Task directions: In the records below, find the line containing "as (-> & -> & _). done."; give it again exactly, along with every line that follows, and nothing else.

(Saved data entries)
(* ===== verification/SchedSystem.v ===== *)
(** * The switch to the next thread

    [schedule] never fails an assertion, never waits for a lock and always finds a thread:
    the oldest ready one that is not to exit. *)

From S2P Require Import Prelude SchedQueue SchedState Sched SchedSwitch SchedInv SchedWake SchedSelect.





(** ** The memory of the selected process *)

Definition map_of (p : process) : Z * Z := (private_pd p, shared_pd p).

Lemma set_master_id s a b : master_private s = a -> master_shared s = b -> set_master a b s = s.
Proof. intros <- <-. by destruct s. Qed.

Lemma map_selected_ok h s l i p : irq_mode h (Some i) s l -> processes s !! i = Some p -> map_selected i s = Ok ((), set_master (private_pd p) (shared_pd p) s).
Proof.
  intros H Hi. pose proof (im_sys _ _ H) as Hs. pose proof (sys_lookup _ _ _ _ _ Hs Hi) as Hok. pose proof (im_disabled _ _ H) as Hie.
  destruct (master_cases _ _ _ _ _ Hs Hi) as [Hm Hz]. unfold map_selected. erewrite bind_Ok by (by apply get_process_ok). erewrite bind_Ok by reflexivity. cbv beta.
  assert (p_pid p <> KERNEL_PID -> forall s1, processes s1 = processes s -> interrupts s1 = false -> master_private s1 = 0 -> master_shared s1 = 0 ->
    process_map i s1 = Ok ((), set_master (private_pd p) (shared_pd p) s1)) as Hmap.
  { intros Hk s1 Ep Ei E1 E2. destruct (pr_user _ Hok Hk). apply process_map_ok; [done|by rewrite Ep|congruence..]. }
  destruct (Z.eqb_spec (p_pid p) (current_pid s)) as [Ec|Ec]; cbn [negb].
  - destruct (im_mapped _ _ H i p Hi Ec) as [[E1 E2]|[E1 E2]].
    + destruct (Z.eqb_spec (p_pid p) KERNEL_PID) as [Ek|Ek]; cbn [negb].
      * erewrite bind_Ok by (by eapply is_process_mapped_none). destruct (pr_kernel _ Hok Ek) as (-> & -> & _). rewrite E1. mrun. by rewrite set_master_id.
      * erewrite bind_Ok by (by eapply is_process_mapped_ok). destruct (pr_user _ Hok Ek). rewrite E1, (proj2 (Z.eqb_neq 0 (private_pd p))) by done. cbn [negb when].
        erewrite bind_Ok by (by eapply is_process_mapped_none). rewrite E1. mpure. by apply Hmap.
    + rewrite set_master_id by done. destruct (Z.eqb_spec (p_pid p) KERNEL_PID) as [Ek|Ek]; cbn [negb].
      * erewrite bind_Ok by (by eapply is_process_mapped_none). destruct (pr_kernel _ Hok Ek) as (Ez & _). rewrite E1, Ez. done.
      * erewrite bind_Ok by (by eapply is_process_mapped_ok). rewrite E1, Z.eqb_refl. done.
  - erewrite bind_Ok by (by eapply is_process_mapped_none).
    assert (exists s1, when (negb (master_private s =? 0)) process_unmap s = Ok ((), s1) /\ s1 = set_master 0 0 s) as (s1 & E & ->).
    { destruct (Z.eqb_spec (master_private s) 0) as [E|E]; cbn [negb when]; [|rewrite process_unmap_ok; [by eauto|done|done|tauto]].
      exists s. split; [done|]. by rewrite set_master_id by tauto. }
    erewrite bind_Ok by exact E. destruct (Z.eqb_spec (p_pid p) 0) as [Ek|Ek]; cbn [negb when].
    + destruct (pr_kernel _ Hok Ek) as (-> & -> & _). done.
    + rewrite (Hmap Ek) by done. done.
Qed.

Answer section:
    + destruct (pr_kernel _ Hok Ek) as (-> & -> & _). done.
    + rewrite (Hmap Ek) by done. done.
Qed.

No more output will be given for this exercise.